Teaching kids to think critically can and should top the education agenda—an interview with William Hughes
William Hughes is a leader with a deep background in education and strong beliefs. “I believe in a science of thinking,” is one of them, he says. Others include: Leadership is learned, character can be taught, critical thinking is crucial to both, and the Socratic method is an accessible and invaluable tool. In fact, Hughes puts these topics at the top of his professional agenda at The Kern Family Foundation, and he’d love it if everyone else in education did too.
Hughes’s efforts and point of view align in large part with those of the McGowan Fund, which supports K–12 education, a range of job-training programs, and the McGowan Fellows Program, a scholarship and leadership development program that works with 10 top-tier MBA students each year. That’s why we sat down to ask him more about his ideas, especially those around character.
At first, the terms he uses—character development, critical thinking, leadership, virtues, and Socratic method—can all seem far afield from each other and the typical American classroom. But he’s patient about connecting the dots, much as they are connected in the Framework for Character Education in Schools (2017), a document developed by the interdisciplinary Jubilee Centre for Character and Virtues, located at the University of Birmingham in Great Britain. The Framework describes character education as equipping students with the intellectual tools to make wise choices of their own within a democratic society. Among the building blocks of character are the expected moral and civic virtues, but also intellectual virtues, such as critical thinking and reflection, and performance virtues, such as confidence and resilience. According to the Framework, the virtues should be reinforced everywhere in a school—on the playing field, in classrooms, staff training, special events.
“American education is in trouble,” Hughes says—and not just because these building virtues aren’t explicitly and appropriately taught. For instance, in 2019, in Wisconsin, where Hughes has served as a teacher, principal, and superintendent of schools, 39 percent of K–12 students were proficient in reading at grade level. That year—before the COVID disruption—34 percent of eighth graders were proficient nationally. This means that American kids can’t read for comprehension, for mastery over the subject matter at hand, Hughes says.

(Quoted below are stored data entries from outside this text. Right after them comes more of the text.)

Lemma puts_field s k :
  sink_ok s -> zlen k <= 64 ->
  puts s (put_bytes (put_u16 s (u16 (zlen k))) k (u16 (zlen k))) (le_bytes 2 (zlen k) ++ k).
Proof.
  intros Hs Hk. pose proof (zlen_nonneg k). rewrite wrap_small by lia.
  pose proof (puts_u16 s (zlen k) Hs) as H1. eapply puts_trans; [exact H1|].
  apply puts_bytes; [by eapply puts_ok|done|lia].
Qed.

(** The field loop succeeds exactly when every value is of the constrained
    shape and all the bytes fit, and then those bytes are what it wrote. *)
Lemma emit_fields_spec t keys s :
  wf_record t -> Forall (fun k => zlen k <= 64) keys -> sink_ok s ->
  match enc_fields t keys with
  | Some bs =>
      if overflowed s || (cap s <? zlen (dst s) + zlen bs)
      then (emit_fields t keys s).1 = LTF_ERR_OVERFLOW
      else (emit_fields t keys s).1 = LTF_OK /\ dst (emit_fields t keys s).2 = dst s ++ bs
  | None => (emit_fields t keys s).1 < 0
  end.
Proof.
  intros Ht Hk; revert s; induction Hk as [|k keys Hk Hkeys IH]; intros s Hs.
  - cbn [enc_fields emit_fields]. destruct (puts_nil s Hs) as [_ _ <- Hd].
    destruct (overflowed s); [done|]. split; [done|]. by apply Hd.
  - cbn [enc_fields emit_fields]. unfold enc_field.
    set (s1 := put_bytes _ _ _). pose proof (puts_field s k Hs Hk : puts s s1 _) as H1.
    pose proof (puts_value s1 (rawget t k) (puts_ok _ _ _ H1) (rawget_wf t k Ht)) as Hv.
    destruct (emit_value (rawget t k) s1) as [rc s2]. cbn [fst snd] in Hv.
    destruct (enc_value (rawget t k)) as [bs|]; cbn [option_bind mbind].
    2: { destruct (Z.ltb_spec rc 0); [|lia]. by destruct (enc_fields t keys). }
    destruct Hv as [-> H2]. cbn [Z.ltb Z.compare].
    pose proof (puts_trans _ _ _ _ _ H1 H2) as H. destruct H as [Hc Hok Ho Hd].
    rewrite <-app_assoc in Ho, Hd. specialize (IH s2 Hok).
    set (field := le_bytes 2 (zlen k) ++ k ++ bs) in *.
    destruct (overflowed s2) eqn:E2.
    + destruct (enc_fields t keys) as [rest|]; cbn [option_bind mbind]; [|done]. rewrite zlen_app.
      pose proof (zlen_nonneg rest). symmetry in Ho.
      assert (overflowed s || (cap s <? zlen (dst s) + (zlen field + zlen rest)) = true) as ->; [|done].
      apply orb_true_iff in Ho as [->|Hlt%Z.ltb_lt]; [done|].
      apply orb_true_iff. right. apply Z.ltb_lt. lia.
    + destruct (enc_fields t keys) as [rest|]; cbn [option_bind mbind]; [|done].
      symmetry in Ho. apply orb_false_iff in Ho as [Ho _].
      rewrite Ho. rewrite Hd, Hc, !zlen_app, <-Z.add_assoc, <-app_assoc in IH by done.
      rewrite zlen_app. exact IH.
Qed.

(** ** Keys *)

(** The order of the keys in the buffer. *)
Definition key_le (a b : list Z) : Prop := key_cmp a b <= 0.

Lemma key_cmp_antisym a b : key_cmp b a = - key_cmp a b.
Proof.
  revert b; induction a as [|x a IH]; intros [|y b]; cbn [key_cmp]; try lia.
  rewrite (Z.eqb_sym y x). destruct (x =? y); cbn [negb]; [apply IH|lia].
Qed.

Lemma key_cmp_nil_r a : 0 <= key_cmp a [].
Proof. destruct a; cbn [key_cmp]; unfold zlen; simpl; lia. Qed.

#[export] Instance key_le_antisymm : AntiSymm (=) key_le.
Proof.
  unfold key_le. intros a b H1 H2. rewrite key_cmp_antisym in H2.
  assert (key_cmp a b = 0) as H by lia. clear H1 H2. revert b H.
  induction a as [|x a IH]; intros [|y b]; cbn [key_cmp]; unfold zlen; cbn [length]; try lia; [done|].
  destruct (Z.eqb_spec x y) as [->|]; cbn [negb]; [|lia]. intros. f_equal. auto.
Qed.

#[export] Instance key_le_trans : Transitive key_le.
Proof.
  unfold key_le. intros a. induction a as [|x a IH]; intros [|y b] [|z c]; cbn [key_cmp];
    unfold zlen; cbn [length]; try lia.
  destruct (Z.eqb_spec x y) as [->|], (Z.eqb_spec y z) as [->|]; cbn [negb];
    rewrite ?Z.eqb_refl; cbn [negb]; [apply IH|lia|..]; destruct (Z.eqb_spec x z); cbn [negb]; lia.
Qed.

Lemma key_le_total a b : key_le a b \/ key_le b a.
Proof. unfold key_le. rewrite (key_cmp_antisym a b). lia. Qed.

(** The shifting loop inserts [cur] after the elements that are not above it. *)
Lemma shift_up_spec l y post cur :
  StronglySorted key_le l ->
  exists l1 l2, l = l1 ++ l2 /\
    shift_up (l ++ y :: post) cur (length l) = (l1 ++ cur :: l2) ++ post /\
    StronglySorted key_le (l1 ++ cur :: l2).
Proof.
  revert y post. induction l as [|x l IH] using rev_ind; intros y post Hs.
  { exists [], []. split; [done|]. split; [done|]. by repeat constructor. }
  rewrite length_app, Nat.add_1_r. cbn [shift_up].
  rewrite <-app_assoc. cbn [app].
  assert (nth (length l) (l ++ x :: y :: post) [] = x) as -> by by rewrite nth_middle.
  assert (StronglySorted key_le l /\ Forall (fun a => key_le a x) l) as [Hl Hx].
  { apply StronglySorted_app in Hs as (H & Hl & _). split; [done|]. apply Forall_forall.
    intros a Ha. apply H; [done|]. by left. }
  destruct (Z.ltb_spec 0 (key_cmp x cur)) as [Hgt|Hle].
  - assert (<[S (length l) := x]> (l ++ x :: y :: post) = l ++ x :: x :: post) as ->.
    { rewrite insert_app_r_alt by lia. by replace (S (length l) - length l)%nat with 1%nat by lia. }
    destruct (IH x (x :: post) Hl) as (l1 & l2 & -> & -> & Hs').
    exists l1, (l2 ++ [x]). split; [by rewrite app_assoc|]. split.
    { rewrite <-!app_assoc. cbn [app]. by rewrite <-!app_assoc. }
    replace (l1 ++ cur :: l2 ++ [x]) with ((l1 ++ cur :: l2) ++ [x]) by by rewrite <-app_assoc.
    apply StronglySorted_app. split; [|split; [exact Hs'|by repeat constructor]].
    intros a b Ha ->%list_elem_of_singleton. rewrite Forall_forall in Hx.
    apply elem_of_app in Ha as [Ha|Ha]; [apply Hx, elem_of_app; by left|].
    apply elem_of_cons in Ha as [->|Ha].
    + unfold key_le. rewrite key_cmp_antisym. lia.
    + apply Hx, elem_of_app. by right.
  - exists (l ++ [x]), []. split; [by rewrite app_nil_r|]. split.
    { rewrite insert_app_r_alt by lia. replace (S (length l) - length l)%nat with 1%nat by lia.
      by rewrite <-!app_assoc. }
    apply StronglySorted_app. split; [|split; [exact Hs|by repeat constructor]].
    intros a b Ha ->%list_elem_of_singleton. rewrite Forall_forall in Hx.
    apply elem_of_app in Ha as [Ha| ->%list_elem_of_singleton]; [|exact Hle].
    transitivity x; [by apply Hx|exact Hle].
Qed.

Lemma sort_rounds_spec pre rest :
  StronglySorted key_le pre ->
  StronglySorted key_le (sort_rounds (length rest) (length pre) (pre ++ rest)) /\
  sort_rounds (length rest) (length pre) (pre ++ rest) ≡ₚ pre ++ rest.
Proof.
  revert pre; induction rest as [|x rest IH]; intros pre Hs.
  { cbn [length sort_rounds]. by rewrite app_nil_r. }
  cbn [length sort_rounds]. rewrite nth_middle.
  destruct (shift_up_spec pre x rest x Hs) as (l1 & l2 & -> & -> & Hs').
  destruct (IH _ Hs') as [H1 H2].
  assert (length (l1 ++ x :: l2) = S (length (l1 ++ l2))) as Hl.
  { rewrite !length_app. cbn [length]. lia. }
  rewrite Hl in H1, H2. split; [done|]. rewrite H2.
  rewrite <-Permutation_middle. cbn [app]. by rewrite <-Permutation_middle.
Qed.

Lemma key_sort_spec keys : StronglySorted key_le (key_sort keys) /\ key_sort keys ≡ₚ keys.
Proof.
  unfold key_sort. destruct keys as [|k keys]; [split; [constructor|done]|].
  replace (length (k :: keys) - 1)%nat with (length keys) by (cbn [length]; lia).
  apply (sort_rounds_spec [k] keys). by repeat constructor.
Qed.

Lemma key_sort_perm keys keys' : keys ≡ₚ keys' -> key_sort keys = key_sort keys'.
Proof.
  intros E. destruct (key_sort_spec keys) as [H1 H2], (key_sort_spec keys') as [H3 H4].
  apply (StronglySorted_unique key_le); [done..|]. by rewrite H2, H4.
Qed.

(** ** Collecting the keys *)

Lemma collect_keys_inr t acc keys :
  collect_keys t acc = inr keys -> zlen acc <= 32 ->
  exists ks, map fst t = map LStr ks /\ keys = acc ++ ks /\ zlen keys <= 32 /\
    Forall (fun k => zlen k <= 64) ks.
Proof.
  revert acc; induction t as [|[k v] t IH]; intros acc; cbn [collect_keys].
  { intros [= <-] Hacc. exists []. by rewrite app_nil_r. }
  destruct k; try done. unfold LTF_MAX_FIELDS, LTF_MAX_KEY_LEN.
  destruct (Z.leb_spec 32 (zlen acc)); [done|]. destruct (Z.ltb_spec 64 (zlen s)); [done|].
  intros Hc _. destruct (IH _ Hc) as (ks & E & -> & Hl & HF).
  { rewrite zlen_app. unfold zlen in *. cbn [length]. lia. }
  exists (s :: ks). rewrite <-app_assoc in *. cbn [map fst app]. rewrite E. auto.
Qed.

Lemma collect_keys_ok t acc ks :
  map fst t = map LStr ks -> zlen acc + zlen ks <= 32 -> Forall (fun k => zlen k <= 64) ks ->
  collect_keys t acc = inr (acc ++ ks).
Proof.
  intros E Hl HF; revert acc t E Hl; induction HF as [|k ks Hk HF IH]; intros acc [|[k' v] t]; try done.
  { by rewrite app_nil_r. }
  cbn [map fst collect_keys]. intros [= -> E] Hl. unfold LTF_MAX_FIELDS, LTF_MAX_KEY_LEN.
  unfold zlen in Hl, Hk |- *. cbn [length] in Hl.
  destruct (Z.leb_spec 32 (Z.of_nat (length acc))); [lia|].
  destruct (Z.ltb_spec 64 (Z.of_nat (length k))); [lia|].
  rewrite IH; [by rewrite <-app_assoc|done|]. unfold zlen. rewrite length_app. cbn [length]. lia.
Qed.

Lemma collect_keys_inl t acc rc : collect_keys t acc = inl rc -> rc < 0.
Proof.
  revert acc; induction t as [|[k v] t IH]; intros acc; cbn [collect_keys]; [done|].
  destruct k; try (by intros [= <-]).
  destruct (_ <=? _); [by intros [= <-]|]. destruct (_ <? _); [by intros [= <-]|apply IH].
Qed.

(** The keys of a table the flattener accepts, in [lua_next] order. *)
Definition record_keys (t : lua_table) (keys : list (list Z)) : Prop :=
  map fst t = map LStr keys /\ zlen keys <= 32 /\ Forall (fun k => zlen k <= 64) keys.

(** The wire format of a table. *)
Definition wire (t : lua_table) (keys : list (list Z)) : option (list Z) :=
  body ← enc_fields t (key_sort keys); Some (le_bytes 4 (zlen keys) ++ body).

But it also means they can’t read critically, with an eye toward independent decision-making. Has the author made a good point? Does she have evidence to back her argument up? Has she cheated a bit in the way she draws conclusions from the evidence? What do I think about what she says and how do I think we should act on it?
“Critical thinking is a requirement for leadership ability,” Hughes says. The statement makes sense when the building blocks of character are laid out this way. But then he adds, “Everyone can be a leader of a kind in some setting,” which is bold, hopeful, and maybe a little hard to believe.
Hughes offers experience. “I’m a believer in the Socratic method,” he says. The Socratic method challenges students to master material and then answer probing questions from the teacher. Those questions and the subsequent discussion develop critical thinking, reflection, confidence, and more. “Most kids nine and ten can do this,” Hughes says. He’s seen it work in high-poverty schools. “It’s not going to be Day 1, but it works. If kids feel an attachment to a subject, then they’re engaged.”
How can public schools do this? Hughes imagines a district portal that provides curriculum down to the lesson. The questions must be well designed. Teachers must be trained. It will take some doing: Some American schools are operating on a 20th-century model. “Education has been figured out,” he says, noting that methods around fostering character, identifying virtues, and promoting critical thinking have been known for years, “but the public school system is not ready to be dismantled.”
Meanwhile, in his work as program director at the Kern Foundation, he leads a team managing more than $35 million in grants focusing on character education, leadership development, and preparation. One example is an $8.6 million grant to Wake Forest University to develop programs that put character at the center of preparing students for work in the professions. Among the objectives: reframing the meaning and process of learning to “think like a lawyer” and integrating leadership and character into the medical school curriculum.